Volgens een recent VN-rapport waren de militaire uitgaven in 2020 nog steeds hoger dan de uitgaven voor gezondheid wereldwijd, zelfs in een jaar dat werd gedomineerd door de coronapandemie. Om een duurzaam herstel van de COVID-19-pandemie tot stand te brengen, moeten we onze inspanningen voor gendergelijkheid verdubbelen.
We moeten nú meer doen
Deze uitdaging vereist nú een mondiale respons, nu we bouwen aan een postpandemische toekomst waarin we onze kinderen en kleinkinderen willen zien opgroeien, met meer gelijkheid en diversiteit en échte gelijke kansen. We moeten de onderliggende oorzaken van genderongelijkheid en discriminatie aanpakken om duurzame verandering tot stand te brengen.
De Europese Unie en haar lidstaten, en ook de Europese financiële instellingen, staan sinds de start van de pandemie aan de zijde van alle vrouwen en meisjes. Als Team Europe hebben we al 46 miljard euro vrijgemaakt ter ondersteuning van meer dan 130 partnerlanden, met bijzondere aandacht voor vrouwen en jongeren.
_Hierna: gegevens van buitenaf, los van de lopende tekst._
(* ===== verification/Prelude.v ===== *)
(** * peel: a verification library for an init that unpeels OCI images

    peel is PID 1 of an LXD container.  At every boot it reads its
    configuration, brings the network up, unpacks the configured image onto the
    root file system unless that image is recorded as unpacked, deletes the
    configuration, starts the image's command, optionally shares its loopback
    listeners with other containers through sockets in /peel/lo, and then reaps
    processes until it calls reboot.  A client library follows the listeners of
    all containers.  This library models the Go sources under src/ and proves
    what makes each part correct.

    ** The parts and their files

    Boot.  [Main] is [run] and [ensureUnpacked] of cmd/peel/main.go, [MainFlags]
    the [main] around them, from the command line to PID 1's loop.  They call, in
    the code's order, [ConfigLoad] (internal/config; the records are in [Config]),
    [Network] and [NetLinks] (internal/network), [State] (internal/state),
    [Pull] (internal/pull, internal/certs), [Rootfs] (internal/rootfs) and
    [Entrypoint] (internal/entrypoint), and end in [LoRun] (internal/lo/run.go),
    [SupervisorStart] (internal/supervisor/start.go) and [Supervisor]
    (internal/supervisor/supervisor.go).  These share one model of the file
    system, [FS], an error and state monad [io E A := fs -> res E A * fs] with
    one definition per call of package os; [FSFacts] has its lemmas.

    Loopback sharing, internal/lo.  [LoTypes] (types.go, addr.go), [LoProc]
    (proc.go), [LoWatcher] (watcher.go, and the subscriber side of server.go),
    [LoWire] (the JSON of /watch in server.go), [LoListens] (the type of what is
    listed there), [LoServer] (handleWatch as a process per connection, with the
    watcher and the readers of its bytes), [LoStream] (what of a stream has
    arrived, and what its reader sees), [LoConnect] (the /connect handshake of
    server.go and client.go), [LoFrame] (frame.go and the datagram loops of
    pipe.go), [LoPipe] (pipeTCP), [LoUdpPipe] (pipeUDPServer), [LoTunnel]
    (bufferedConn, and the two pipes a connection runs through), [LoPeer]
    (peer.go, and StartProxy and Close of proxy.go over the host's open sockets
    and live contexts),
    [LoTcp] and [LoUdp] (the loops of proxy.go), [LoUdpChain] (a UDP proxy with
    its tunnels and the owner's ends of them), [LoShare] and [LoRun]
    (discovery.go, run.go).  The managers of the peers see the watcher through
    the class [LoWatcher.Registry] only: what they promise is proved against its
    laws, which the watcher's operations discharge.

    Client library, client/.  [ClientWatcher] (watcher.go), [Client] (client.go),
    [ClientSystem] (both together, from New to Wait, with an interpreter of
    schedules), [ClientSystemFacts], and [ClientServers]: the client with the
    servers of all containers and the connections between them.

    Go itself.  [Platform] (the architectures of the releases, with the width of
    [int] and the byte order), [GoStrings] (strings, strconv, bufio.ScanLines), [GoPath] (path,
    path/filepath), [GoNet] (net.IP), [GoUrl] (net/url queries), [GoJSON] and
    [GoJSONFacts] (encoding/json), [GoTime] (RFC 3339 times) model the standard
    library where the code's behaviour depends on it, byte for byte.

    ** How code becomes definitions

    A function that returns an error is a function into [res E A], [E] being the
    inductive type of the component's error sites.  Code that changes shared
    state under a lock is one atomic step on a record; goroutines are the
    interleavings of such steps ([LoPipe], [LoUdpPipe], [LoTunnel], [LoUdp],
    [LoUdpChain], [LoServer], [Supervisor], [Client], [ClientSystem], [ClientServers]) or an
    explicit order of their effects ([NetLinks]).  The order in which Go ranges
    over a map is always an argument.  Ports, sizes and ids are integers with the
    width's conversion written out, the width being the architecture's for an
    [int]; where the architecture matters it is an implicit argument ([readFrame],
    the kernel's addresses in [LoProc]) or part of the root ([fs_arch]), and the
    theorems hold for all six; bytes are [Byte.byte], strings byte strings.
    What packages outside the repository answer (registry, netlink, DHCP, the
    dialler, archive/tar, the certificate parser) is an argument.  Log lines,
    contexts and time-outs appear only through what they cause.

    ** What is proved

    Unpacking.  [RootfsSafety]: a layer without links to peel and without
    degenerate whiteouts cannot touch /sbin/init or /peel, whatever else it
    holds and wherever it fails.  [RootfsLayers]: what extraction, whiteouts and
    opaque whiteouts do to every name of the root, and the ways a layer gets
    around the protection.

    Booting.  [Main]: for images whose layers hold no links to peel and no
    degenerate whiteouts, any sequence of boots refines a specification of four
    rules over the record and the files: a boot skips a recorded image, applies
    every layer of another one and records it, stops at the layer that fails, or
    has no image to unpack.  A failing layer is the one reported; the
    configuration is gone when the command starts; and two things that do go
    wrong, a record that outlives the files it describes (after any failed switch
    of images) and a resolv.conf that is a link to peel.  [State]: saving is atomic under a kill
    at any point, and loading gives back what was saved.  [ConfigLoad],
    [Pull], [Entrypoint], [Network], [NetLinks]: what the configuration, the
    image and the network's answers become, on every branch.  [SupervisorStart]:
    the process started is the executable that the image's command names in the
    image's PATH, with the image's arguments, directory, user and environment, and
    inherits nothing else of peel's than its console.  [MainFlags]: all of this put together, for
    [main] without arguments.

    Supervision.  [Supervisor]: reboot is called only when no process is left
    and a shutdown was asked for, no zombie is forgotten (a signal that makes PID 1
    reap is queued or pending), and a shutdown can always complete.

    Sharing.  [LoProc]: parsing inverts the kernel's rendering, on the little-endian
    architectures; on s390x it reads addresses with the bytes of each word reversed.  [LoWatcher]: the
    queue of every subscriber leads from its view to the present set of
    listeners.  [LoWire] with [ClientWatcher] and [LoPeer]: what a subscriber is
    sent is what the other side acts on, and a peer's proxies follow it.
    [LoServer] composes these over the bytes that were flushed: everything served
    is well typed, and a peer and a client that have read it mirror the watcher,
    which every handler can always bring about.
    [LoConnect]: the handshake dials the very listener asked for, and never
    anything but loopback; its header loop ends on every stream.  [LoFrame],
    [LoPipe], [LoUdpPipe], [LoUdp], [LoTcp]: what passes a tunnel is an exact
    prefix of what was sent, sessions do not mix, and a wildcard proxy is no open
    relay.  [LoTunnel]: the two pipes of a forwarded connection are one reliable
    stream each way.  [LoUdpChain]: from a client of a proxy to the service in
    the other container and back, datagrams stay whole, in order and within their
    session, and can be delivered.  (On 386 a tunnel that announces 2 GiB or more
    makes [readFrame] panic.)
    [LoShare], [LoRun]: proxies are never advertised, and every manager that is
    started is cancelled; [LoPeer]: a manager that has stopped has closed every
    socket and ended every context it opened.  [Client]: the first report is the snapshot, then all
    changes in order.  [ClientSystemFacts]: the changes of all containers together
    are consistent and mirror what their watchers count, and a killed client
    always can end.  [ClientServers]: its assumption on what a container sends is
    true of the servers of [LoServer], read over connections that break off
    anywhere; so the consumer of a client, from the tables of /proc/net of all
    containers to its channel of changes, knows what they listen on, or can
    always catch up with them.  These last theorems are about a client that runs,
    that heard from every container before the startup deadline, and that never
    started a watcher while the last one of its container was still ending; what
    happens otherwise are the lemmas [late_startup_lost] and [restart_confuses].

    ** Bounds and fuel

    Recursion follows the data wherever it can: the JSON scanner is structural
    on the text with an explicit stack, as Go's is, and stops at Go's nesting
    limit [GoJSON.maxNestingDepth].  [FS.walk] has the kernel's budget of forty
    symbolic links ([MAXSYMLINKS]), which is part of what it models.
    [GoStrings.strconv_Itoa] has fuel for twenty digits, enough for every 64-bit
    integer.  [LoConnect.skip_headers] has one turn more than the stream has
    bytes; [LoConnect.headers_terminate] proves that it never runs out.
    [LoFrame.pipe_from_tunnel] has fuel for the length of the stream, of which
    every frame takes four bytes or more.  [subscriberBuffer], the scanner's line
    limit, [maxDatagram] and the intervals are the code's constants.

    ** Not modelled

    Log lines; the kernel's creation of a process (an argument of
    [SupervisorStart.start]); net/http beyond the request line, the status, the
    header loop and the flush of a response; the contents of the certificate
    bundle; what a panic of one goroutine does to the others (it ends peel: a
    pipeline is modelled up to the goroutine's deferred calls); package documentation and the LXD templates, which hold no code.  Of the file
    system: I/O errors of the medium, durability (a kill is modelled, a power
    failure is not), mount points and limits.  A timestamp written with JSON
    escapes, which Go refuses, is accepted by [GoTime]; peel never writes one. *)

From stdpp Require Export base tactics option list gmap fin_maps sets strings relations.
From Stdlib Require Export ZArith Lia.
From Stdlib Require Export Strings.Byte Strings.Ascii.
Dit kan aan de hand van drie voorbeelden worden geïllustreerd: in Nepal hebben we ervoor gezorgd dat één miljoen meisjes en jongens verder onderwijs kunnen krijgen dankzij een op radio’s gebaseerd systeem. In Togo hebben we een universele inkomensregeling op de rails helpen zetten en steun verleend voor de benoeming van vrouwen aan het hoofd van nieuwe gemeenten. Wereldwijd heeft het Spotlight-initiatief van de EU en de VN 650 000 vrouwen en meisjes geholpen geweld tegen hen te voorkomen of aan te pakken, en 880 000 mannen en jongens bewust gemaakt over positieve mannelijkheid, geweldloze conflictoplossing en ouderschap.
Om de groeiende uitdagingen het hoofd te bieden, moeten we echter meer doen. Dat is de doelstelling van het genderactieplan III. Het bevordert leiderschap en zinvolle participatie van vrouwen, meisjes en jongeren in het politieke, economische, sociale en culturele leven en in alle aangelegenheden die verband houden met vrede en veiligheid.
We zetten ons in om de menselijke ontwikkeling weer op de rails te krijgen
Met de 79,5 miljard euro uit het nieuwe NDICI-instrument — Europa in de wereld, dat het externe optreden van de EU in de komende zeven jaar zal ondersteunen, willen we dit plan nu in de praktijk brengen.
Steun voor onderwijs en met name onderwijs voor meisjes zal daarbij centraal staan. Net zoals we in noodsituaties steun verlenen aan onderwijs, heeft de EU zich samen met partnerlanden tijdens de pandemie ingespannen om de gevolgen ervan voor kinderen zoveel mogelijk te beperken en om een veilige terugkeer naar school te vergemakkelijken.
Wij verstrekken als Team Europe al meer dan de helft van alle hulp aan onderwijs wereldwijd. We gaan onze financiële steun nog verder verhogen, om gendergelijkheid via kwaliteitsonderwijs op alle niveaus te bevorderen. Onze gezamenlijke toezegging van 1,7 miljard euro aan het wereldwijde partnerschap voor onderwijs in juli - om het onderwijs voor meisjes en jongens in wel 90 landen en gebieden te transformeren - maakt deel uit van deze nieuwe start.
We schroeven onze inspanningen op; van het ondersteunen van onderwijs en economische kansen voor vrouwen en meisjes tot het verbeteren van hun toegang tot diensten op het gebied van seksuele en reproductieve gezondheid. In 2025 zal 85 % van alle nieuwe acties in het externe optreden van de EU bijdragen aan gendergelijkheid en de empowerment van vrouwen.
Dit proces wordt nu afgerond met onze partnerlanden op basis van nauw overleg met maatschappelijke organisaties, vrouwenrechtenactivisten en jongeren.
We moeten de menselijke ontwikkeling weer op de rails krijgen en de doelen voor duurzame ontwikkeling uiterlijk in 2030 realiseren, waarbij niemand aan zijn lot mag worden overgelaten.
Het is van cruciaal belang dat we dit goed doen.